Saudis ‘blackmailed’ Imran over Malaysia summit, claims Erdogan | Pakistan Today

Saudis ‘blackmailed’ Imran over Malaysia summit, claims Erdogan

–Kingdom reportedly said it would send ‘Pakistani workers back, will withdraw its $6bn deposited in SBP’

–FO spokesperson says Pakistan did not participate in KL Summit to avoid possible division in Ummah

ISLAMABAD: Turkish President Recep Tayyip Erdogan on Friday alleged that Saudi Arabia threatened Pakistan with extreme measures, which include the imposition of economic sanctions on the country and deportation of its citizens working in the Kingdom, to stop it from attending the Kuala Lumpur Summit.

The comments regarding the non-participation of Pakistan in the summit were made by the Turkish president in a conversation with journalists in Kuala Lumpur.

According to Erdogan, Saudi Arabia also threatened to withdraw $6 billion from Pakistan’s central bank and warned of further economic sanctions in case it became part of the event.

“Unfortunately, we see that Saudi Arabia pressures Pakistan. Now, there are promises that the country has given to Pakistan regarding the central bank. However, more than that, there are 4m Pakistanis working in Saudi Arabia. They (threaten by saying that they) would send (Pakistanis) back and re-employ Bangladeshi people instead,” Erdogan was quoted as saying by Turkish newspaper Daily Sabah.

Responding to another question regarding the absence of Pakistan and Indonesia at the summit, Erdogan said he would have “liked to see them here as well”.

When it comes to Saudi Arabia’s effect in this absence, Erdogan stated that this was not a first for the country since it has the tendency to put pressure on other countries in doing or not doing things.

According to Erdogan, due to its economic difficulties, Pakistan had to obey such threats, while implying that Indonesia has also suffered from similar problems.

He said Turkey will continue its cooperation with Malaysia, Qatar, and Iran over both regional and international issues, underlining the importance of unity in the Islamic world.

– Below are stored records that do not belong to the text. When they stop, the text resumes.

Lemma ChannelSafe_bind {A B} (m : M A) (k : A -> M B) :
  ChannelSafe m -> (forall a, ChannelSafe (k a)) -> ChannelSafe (bind m k).
Proof.
  intros Hm Hk s H. unfold bind. specialize (Hm s H).
  destruct (m s) as [a s'|e s']; [apply Hk|]; exact Hm.
Qed.

Lemma ChannelSafe_forM_ {A} (body : A -> M unit) (l : list A) :
  (forall x, ChannelSafe (body x)) -> ChannelSafe (forM_ body l).
Proof.
  intros Hbody. induction l as [|x l IH]; cbn [forM_].
  - apply ChannelSafe_ret.
  - apply ChannelSafe_bind; [apply Hbody | intros _; exact IH].
Qed.

Lemma ChannelSafe_load_searchText : ChannelSafe load_searchText.
Proof. intros s H. unfold load_searchText. destruct (uiWrites s); exact H. Qed.

Lemma ChannelSafe_send (r : SearchResult) : ChannelSafe (send r).
Proof.
  intros s H. unfold send. unfold ChannelOpen in H. rewrite H. reflexivity.
Qed.

Lemma ChannelSafe_processNode (doc : Node) :
  ChannelSafe (processNode ToLower doc).
Proof.
  unfold processNode. apply ChannelSafe_bind.
  { intros s H. unfold liftExc.
    destruct (extractResult ToLower doc) as [r|e] eqn:E; [exact H|].
    split; [exact H | now apply (extractResult_raises doc)]. }
  intros r.
  repeat (apply ChannelSafe_bind; [apply ChannelSafe_load_searchText|];
          intros ?;
          match goal with
          | |- context [if ?b then _ else _] =>
              destruct b; [apply ChannelSafe_send|]
          end).
  apply ChannelSafe_ret.
Qed.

“(During the Kuala Lumpur summit) we had the chance to discuss the challenges that the Islamic world faces with the participation of the presidents of Turkey, Malaysia, Qatar, and Iran as well as many other high-level representatives from various countries,” Erdogan said.

When contacted, Foreign Office (FO) Spokesperson Aisha Farooqui said that Pakistan did not participate in the KL Summit as time and efforts were needed to address the concerns of major Muslim countries regarding possible division in the Ummah.

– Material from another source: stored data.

(** * Ring exchange of a model between distributed processes (agn.py)

    A shallow embedding of [scripts/data-parallelism/agn.py] and the
    properties of its ring protocol: neighbour computation, the master and
    worker loops, the role dispatch in [main], the validation of the
    command line and [set_parameterization].

    Conventions of the embedding.
    - Python integers are [Z]; [%] is Python's floored remainder, which
      raises [ZeroDivisionError] on a zero divisor.
    - The settings dictionary is a [gmap string pyval], threaded explicitly
      through the functions that mutate it.
    - Code that calls into [torch.distributed] or prints runs in the monad
      [Py]: a log of the calls made so far and either an exception or a
      value. The log is that of a run in which every external call returns
      (no transport failure, no blocked peer).
    - Tensors are identified by name and shape; their contents are not
      modelled, except in [set_parameterization], which is parametric in the
      tensors and in the [copy_] of torch. *)

From Stdlib Require Import Ascii String.
From stdpp Require Import base tactics option list list_numbers gmap strings pretty.

Local Open Scope string_scope.
Local Open Scope Z_scope.
Local Open Scope list_scope.

(** ** Python values and exceptions *)

(** The values a settings entry holds in this program: [None], booleans,
    integers and strings. *)
Inductive pyval :=
| PNone
| PBool (b : bool)
| PInt (z : Z)
| PStr (s : string).

Inductive exn :=
| KeyError (key : string)
| TypeError
| ValueError
| IndexError
| ZeroDivisionError
| RuntimeError.

(** A Python expression: an exception or a value. *)
Definition result (A : Type) : Type := exn + A.

#[global] Instance result_ret : MRet result := λ A a, inr a.
#[global] Instance result_bind : MBind result := λ A B f r,
  match r with
  | inl e => inl e
  | inr a => f a
  end.

(** [bool] is a subclass of [int]: [True] and [False] count as 1 and 0. *)
Definition int_operand (v : pyval) : result Z :=
  match v with
  | PInt z => inr z
  | PBool b => inr (Z.b2z b)
  | PNone | PStr _ => inl TypeError
  end.

(** An operand of [+] whose other operand is a string. *)
Definition str_operand (v : pyval) : result string :=
  match v with
  | PStr s => inr s
  | _ => inl TypeError
  end.

(** [a % b] on integers. *)
Definition py_mod (a b : Z) : result Z :=
  if decide (b = 0) then inl ZeroDivisionError else inr (a `mod` b).

(** [str(v)] *)
Definition py_str (v : pyval) : string :=
  match v with
  | PNone => "None"
  | PBool true => "True"
  | PBool false => "False"
  | PInt z => pretty z
  | PStr s => s
  end.

(** Truth value of [v] in a condition. *)
Definition py_truth (v : pyval) : bool :=
  match v with
  | PNone => false
  | PBool b => b
  | PInt z => bool_decide (z ≠ 0)
  | PStr s => bool_decide (s ≠ "")
  end.

(** [range(start, stop)] *)
Definition py_range (start stop : Z) : list Z := seqZ start (stop - start).

(** The builtin [int] applied to a string is the interpreter's, not the
    repository's: the development is parametric in it. [None] stands for
    the [ValueError] of a string that is no integer literal. *)
Class Builtins := { int_of_str : string → option Z }.

(** [int(v)] *)
Definition py_int `{Builtins} (v : pyval) : result Z :=
  match v with
  | PNone => inl TypeError
  | PBool b => inr (Z.b2z b)
  | PInt z => inr z
  | PStr s => from_option inr (inl ValueError) (int_of_str s)
  end.

(** ** The settings dictionary *)

Abbreviation dict := (gmap string pyval).

(** [settings[key]] *)
Definition getitem (settings : dict) (key : string) : result pyval :=
  from_option inr (inl (KeyError key)) (settings !! key).

(** ** The model and the calls it makes on the network *)

Record Linear := { in_features : Z; out_features : Z }.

“Pakistan will continue to work for the unity and solidarity of the Ummah, which is indispensable for effectively addressing the challenges faced by the Muslim world,” she said.

PAKISTAN CRITICISED OVER NO-SHOW:

Pakistan’s last minute decision to pull out of the Kuala Lumpur Summit has drawn criticism with some defending the withdrawal by the cash-strapped Islamabad that financially depends on oil-rich Gulf states.

Prime Minister Imran Khan canceled his planned visit to the Malaysian capital to attend the summit after concerns from Saudi Arabia and the United Arab Emirates, Foreign Minister Shah Mehmood Qureshi confirmed on Tuesday, according to local English daily Dawn.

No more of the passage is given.